[MATERIAL PROVIDED — start]

Definition ofZ (z : Z) : float :=
  match z with
  | Z0 => PrimFloat.zero
  | Zpos _ => PrimFloat.of_uint63 (Uint63.of_Z z)
  | Zneg p => PrimFloat.opp (PrimFloat.of_uint63 (Uint63.of_Z (Zpos p)))
  end.

Definition is_zero (a : float) : bool := PrimFloat.eqb a PrimFloat.zero.

(* Math.max: NaN if an argument is NaN; +0 is larger than -0. *)
Definition max (a b : float) : float :=
  if PrimFloat.ltb a b then b
  else if PrimFloat.ltb b a then a
  else if PrimFloat.eqb a b
       then (if is_zero a then PrimFloat.add a b else a)
       else PrimFloat.nan.

(* Math.min: NaN if an argument is NaN; -0 is smaller than +0. *)
Definition min (a b : float) : float :=
  if PrimFloat.ltb a b then a
  else if PrimFloat.ltb b a then b
  else if PrimFloat.eqb a b
       then (if is_zero a
             then PrimFloat.opp (PrimFloat.add (PrimFloat.opp a) (PrimFloat.opp b))
             else a)
       else PrimFloat.nan.

(* Math.sign: 1, -1, or the argument itself when it is a zero or NaN. *)
Definition sign (a : float) : float :=
  if PrimFloat.ltb PrimFloat.zero a then PrimFloat.one
  else if PrimFloat.ltb a PrimFloat.zero then PrimFloat.opp PrimFloat.one
  else a.

End F64.

#[export] Instance float_Number : Number float := {|
  ofZ := F64.ofZ;
  nadd := PrimFloat.add;
  nsub := PrimFloat.sub;
  nmul := PrimFloat.mul;
  ndiv := PrimFloat.div;
  nopp := PrimFloat.opp;
  nsqrt := PrimFloat.sqrt;
  nabs := PrimFloat.abs;
  nsign := F64.sign;
  nmin := F64.min;
  nmax := F64.max;
  nltb := PrimFloat.ltb;
|}.

(** *** exact reals *)

Module Exact.

Definition ltb (a b : R) : bool := if Rlt_dec a b then true else false.

Definition sign (a : R) : R :=
  if Rlt_dec 0 a then 1%R else if Rlt_dec a 0 then (-1)%R else 0%R.

End Exact.

#[export] Instance R_Number : Number R := {|
  ofZ := IZR;
  nadd := Rplus;
  nsub := Rminus;
  nmul := Rmult;
  ndiv := Rdiv;
  nopp := Ropp;
  nsqrt := R_sqrt.sqrt;
  nabs := Rabs;
  nsign := Exact.sign;
  nmin := Rmin;
  nmax := Rmax;
  nltb := Exact.ltb;
|}.

(** ** types.ts *)

Inductive GameState := LOBBY | COUNTDOWN | PLAYING | GAME_OVER.

Inductive Role := SURVIVOR | ZOMBIE.

#[export] Instance GameState_eq_dec : EqDecision GameState.
Proof. solve_decision. Defined.

#[export] Instance Role_eq_dec : EqDecision Role.
Proof. solve_decision. Defined.

Record Point (N : Type) := mkPoint { pt_x : N; pt_y : N }.
Arguments mkPoint {N}.
Arguments pt_x {N}.
Arguments pt_y {N}.

Record Obstacle (N : Type) := mkObstacle {
  o_x : N;
  o_y : N;
  o_width : N;
  o_height : N;
}.
Arguments mkObstacle {N}.
Arguments o_x {N}.
Arguments o_y {N}.
Arguments o_width {N}.
Arguments o_height {N}.

(** The optional fields [target?], [targetX?], [targetY?] are [option]s:
    [None] is JavaScript's [undefined]. *)
Record Player (N : Type) := mkPlayer {
  p_id : string;
  p_nickname : string;
  p_x : N;
  p_y : N;
  p_radius : N;
  p_role : Role;
  p_speed : N;
  p_isBot : bool;
  p_dx : N;
  p_dy : N;
  p_wanderAngle : N;
  p_target : option (Point N);
  p_targetX : option N;
  p_targetY : option N;
}.
Arguments mkPlayer {N}.
Arguments p_id {N}.
Arguments p_nickname {N}.
Arguments p_x {N}.
Arguments p_y {N}.
Arguments p_radius {N}.
Arguments p_role {N}.
Arguments p_speed {N}.
Arguments p_isBot {N}.
Arguments p_dx {N}.
Arguments p_dy {N}.
Arguments p_wanderAngle {N}.
Arguments p_target {N}.
Arguments p_targetX {N}.
Arguments p_targetY {N}.

(** Field updates, [p.f = v] in the source. *)
Definition set_pos {N} (p : Player N) (x y : N) : Player N :=
  mkPlayer (p_id p) (p_nickname p) x y (p_radius p) (p_role p) (p_speed p)
           (p_isBot p) (p_dx p) (p_dy p) (p_wanderAngle p) (p_target p)
           (p_targetX p) (p_targetY p).

Definition set_vel {N} (p : Player N) (dx dy : N) : Player N :=
  mkPlayer (p_id p) (p_nickname p) (p_x p) (p_y p) (p_radius p) (p_role p)
           (p_speed p) (p_isBot p) dx dy (p_wanderAngle p) (p_target p)
           (p_targetX p) (p_targetY p).

Definition set_role {N} (p : Player N) (r : Role) : Player N :=
  mkPlayer (p_id p) (p_nickname p) (p_x p) (p_y p) (p_radius p) r
           (p_speed p) (p_isBot p) (p_dx p) (p_dy p) (p_wanderAngle p)
           (p_target p) (p_targetX p) (p_targetY p).

Definition set_target {N} (p : Player N) (t : option (Point N)) : Player N :=
  mkPlayer (p_id p) (p_nickname p) (p_x p) (p_y p) (p_radius p) (p_role p)
           (p_speed p) (p_isBot p) (p_dx p) (p_dy p) (p_wanderAngle p) t
           (p_targetX p) (p_targetY p).

(** A [Player] passed where a [Point] is expected. *)
Definition pos {N} (p : Player N) : Point N := mkPoint (p_x p) (p_y p).

(** ** constants.ts *)

Section Constants.
Context {N : Type} `{Number N}.

Definition MAP_WIDTH : N := ofZ 2500.
Definition MAP_HEIGHT : N := ofZ 2500.
Definition PLAYER_RADIUS : N := ofZ 15.
Definition PLAYER_SPEED : N := dec 45 10.
Definition ZOMBIE_SPEED_MULTIPLIER : N := ofZ 1.
Definition VIEW_DISTANCE : N := ofZ 320.
End Constants.

Definition COUNTDOWN_TIME : Z := 5.
Definition GAME_DURATION : Z := 180.


(** The outcome of a call that may throw: [bot.target!.y] with
    [bot.target] undefined is a [TypeError] at run time (the [!] is erased
    by the compiler). *)
Inductive Outcome (A : Type) :=
| Ok (a : A)
| TypeError.
Arguments Ok {A}.
Arguments TypeError {A}.

(** [Math.atan2], [Math.cos] and [Math.sin], taken as they come. *)
Record MathLib (N : Type) := mkMathLib {
  atan2 : N -> N -> N;
  cos : N -> N;
  sin : N -> N;
}.
Arguments atan2 {N}.
Arguments cos {N}.
Arguments sin {N}.

(** ** utils/gameLogic.ts *)

Section GameLogic.
Context {N : Type} `{Number N}.
Local Open Scope num_scope.

(** [Math.random()] is a stream [rnd] of numbers read at a counter that
    every call advances. *)
Definition Random := nat -> N.

(* Math.pow(v, 2) *)
Definition pow2 (v : N) : N := v * v.

Definition getDistance (p1 p2 : Point N) : N :=
  nsqrt (pow2 (pt_x p1 - pt_x p2) + pow2 (pt_y p1 - pt_y p2)).

Definition clamp (value min max : N) : N := nmin (nmax value min) max.

Definition lerp (start end_ t : N) : N := start + (end_ - start) * t.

[MATERIAL PROVIDED — finish]

▶ **EXERCISE DIRECTIONS**
Exactly as given, repeat each line above.

▶ **PROBLEM SOLUTION**
Definition ofZ (z : Z) : float :=
  match z with
  | Z0 => PrimFloat.zero
  | Zpos _ => PrimFloat.of_uint63 (Uint63.of_Z z)
  | Zneg p => PrimFloat.opp (PrimFloat.of_uint63 (Uint63.of_Z (Zpos p)))
  end.

Definition is_zero (a : float) : bool := PrimFloat.eqb a PrimFloat.zero.

(* Math.max: NaN if an argument is NaN; +0 is larger than -0. *)
Definition max (a b : float) : float :=
  if PrimFloat.ltb a b then b
  else if PrimFloat.ltb b a then a
  else if PrimFloat.eqb a b
       then (if is_zero a then PrimFloat.add a b else a)
       else PrimFloat.nan.

(* Math.min: NaN if an argument is NaN; -0 is smaller than +0. *)
Definition min (a b : float) : float :=
  if PrimFloat.ltb a b then a
  else if PrimFloat.ltb b a then b
  else if PrimFloat.eqb a b
       then (if is_zero a
             then PrimFloat.opp (PrimFloat.add (PrimFloat.opp a) (PrimFloat.opp b))
             else a)
       else PrimFloat.nan.

(* Math.sign: 1, -1, or the argument itself when it is a zero or NaN. *)
Definition sign (a : float) : float :=
  if PrimFloat.ltb PrimFloat.zero a then PrimFloat.one
  else if PrimFloat.ltb a PrimFloat.zero then PrimFloat.opp PrimFloat.one
  else a.

End F64.

#[export] Instance float_Number : Number float := {|
  ofZ := F64.ofZ;
  nadd := PrimFloat.add;
  nsub := PrimFloat.sub;
  nmul := PrimFloat.mul;
  ndiv := PrimFloat.div;
  nopp := PrimFloat.opp;
  nsqrt := PrimFloat.sqrt;
  nabs := PrimFloat.abs;
  nsign := F64.sign;
  nmin := F64.min;
  nmax := F64.max;
  nltb := PrimFloat.ltb;
|}.

(** *** exact reals *)

Module Exact.

Definition ltb (a b : R) : bool := if Rlt_dec a b then true else false.

Definition sign (a : R) : R :=
  if Rlt_dec 0 a then 1%R else if Rlt_dec a 0 then (-1)%R else 0%R.

End Exact.

#[export] Instance R_Number : Number R := {|
  ofZ := IZR;
  nadd := Rplus;
  nsub := Rminus;
  nmul := Rmult;
  ndiv := Rdiv;
  nopp := Ropp;
  nsqrt := R_sqrt.sqrt;
  nabs := Rabs;
  nsign := Exact.sign;
  nmin := Rmin;
  nmax := Rmax;
  nltb := Exact.ltb;
|}.

(** ** types.ts *)

Inductive GameState := LOBBY | COUNTDOWN | PLAYING | GAME_OVER.

Inductive Role := SURVIVOR | ZOMBIE.

#[export] Instance GameState_eq_dec : EqDecision GameState.
Proof. solve_decision. Defined.

#[export] Instance Role_eq_dec : EqDecision Role.
Proof. solve_decision. Defined.

Record Point (N : Type) := mkPoint { pt_x : N; pt_y : N }.
Arguments mkPoint {N}.
Arguments pt_x {N}.
Arguments pt_y {N}.

Record Obstacle (N : Type) := mkObstacle {
  o_x : N;
  o_y : N;
  o_width : N;
  o_height : N;
}.
Arguments mkObstacle {N}.
Arguments o_x {N}.
Arguments o_y {N}.
Arguments o_width {N}.
Arguments o_height {N}.

(** The optional fields [target?], [targetX?], [targetY?] are [option]s:
    [None] is JavaScript's [undefined]. *)
Record Player (N : Type) := mkPlayer {
  p_id : string;
  p_nickname : string;
  p_x : N;
  p_y : N;
  p_radius : N;
  p_role : Role;
  p_speed : N;
  p_isBot : bool;
  p_dx : N;
  p_dy : N;
  p_wanderAngle : N;
  p_target : option (Point N);
  p_targetX : option N;
  p_targetY : option N;
}.
Arguments mkPlayer {N}.
Arguments p_id {N}.
Arguments p_nickname {N}.
Arguments p_x {N}.
Arguments p_y {N}.
Arguments p_radius {N}.
Arguments p_role {N}.
Arguments p_speed {N}.
Arguments p_isBot {N}.
Arguments p_dx {N}.
Arguments p_dy {N}.
Arguments p_wanderAngle {N}.
Arguments p_target {N}.
Arguments p_targetX {N}.
Arguments p_targetY {N}.

(** Field updates, [p.f = v] in the source. *)
Definition set_pos {N} (p : Player N) (x y : N) : Player N :=
  mkPlayer (p_id p) (p_nickname p) x y (p_radius p) (p_role p) (p_speed p)
           (p_isBot p) (p_dx p) (p_dy p) (p_wanderAngle p) (p_target p)
           (p_targetX p) (p_targetY p).

Definition set_vel {N} (p : Player N) (dx dy : N) : Player N :=
  mkPlayer (p_id p) (p_nickname p) (p_x p) (p_y p) (p_radius p) (p_role p)
           (p_speed p) (p_isBot p) dx dy (p_wanderAngle p) (p_target p)
           (p_targetX p) (p_targetY p).

Definition set_role {N} (p : Player N) (r : Role) : Player N :=
  mkPlayer (p_id p) (p_nickname p) (p_x p) (p_y p) (p_radius p) r
           (p_speed p) (p_isBot p) (p_dx p) (p_dy p) (p_wanderAngle p)
           (p_target p) (p_targetX p) (p_targetY p).

Definition set_target {N} (p : Player N) (t : option (Point N)) : Player N :=
  mkPlayer (p_id p) (p_nickname p) (p_x p) (p_y p) (p_radius p) (p_role p)
           (p_speed p) (p_isBot p) (p_dx p) (p_dy p) (p_wanderAngle p) t
           (p_targetX p) (p_targetY p).

(** A [Player] passed where a [Point] is expected. *)
Definition pos {N} (p : Player N) : Point N := mkPoint (p_x p) (p_y p).

(** ** constants.ts *)

Section Constants.
Context {N : Type} `{Number N}.

Definition MAP_WIDTH : N := ofZ 2500.
Definition MAP_HEIGHT : N := ofZ 2500.
Definition PLAYER_RADIUS : N := ofZ 15.
Definition PLAYER_SPEED : N := dec 45 10.
Definition ZOMBIE_SPEED_MULTIPLIER : N := ofZ 1.
Definition VIEW_DISTANCE : N := ofZ 320.
End Constants.

Definition COUNTDOWN_TIME : Z := 5.
Definition GAME_DURATION : Z := 180.


(** The outcome of a call that may throw: [bot.target!.y] with
    [bot.target] undefined is a [TypeError] at run time (the [!] is erased
    by the compiler). *)
Inductive Outcome (A : Type) :=
| Ok (a : A)
| TypeError.
Arguments Ok {A}.
Arguments TypeError {A}.

(** [Math.atan2], [Math.cos] and [Math.sin], taken as they come. *)
Record MathLib (N : Type) := mkMathLib {
  atan2 : N -> N -> N;
  cos : N -> N;
  sin : N -> N;
}.
Arguments atan2 {N}.
Arguments cos {N}.
Arguments sin {N}.

(** ** utils/gameLogic.ts *)

Section GameLogic.
Context {N : Type} `{Number N}.
Local Open Scope num_scope.

(** [Math.random()] is a stream [rnd] of numbers read at a counter that
    every call advances. *)
Definition Random := nat -> N.

(* Math.pow(v, 2) *)
Definition pow2 (v : N) : N := v * v.

Definition getDistance (p1 p2 : Point N) : N :=
  nsqrt (pow2 (pt_x p1 - pt_x p2) + pow2 (pt_y p1 - pt_y p2)).

Definition clamp (value min max : N) : N := nmin (nmax value min) max.

Definition lerp (start end_ t : N) : N := start + (end_ - start) * t.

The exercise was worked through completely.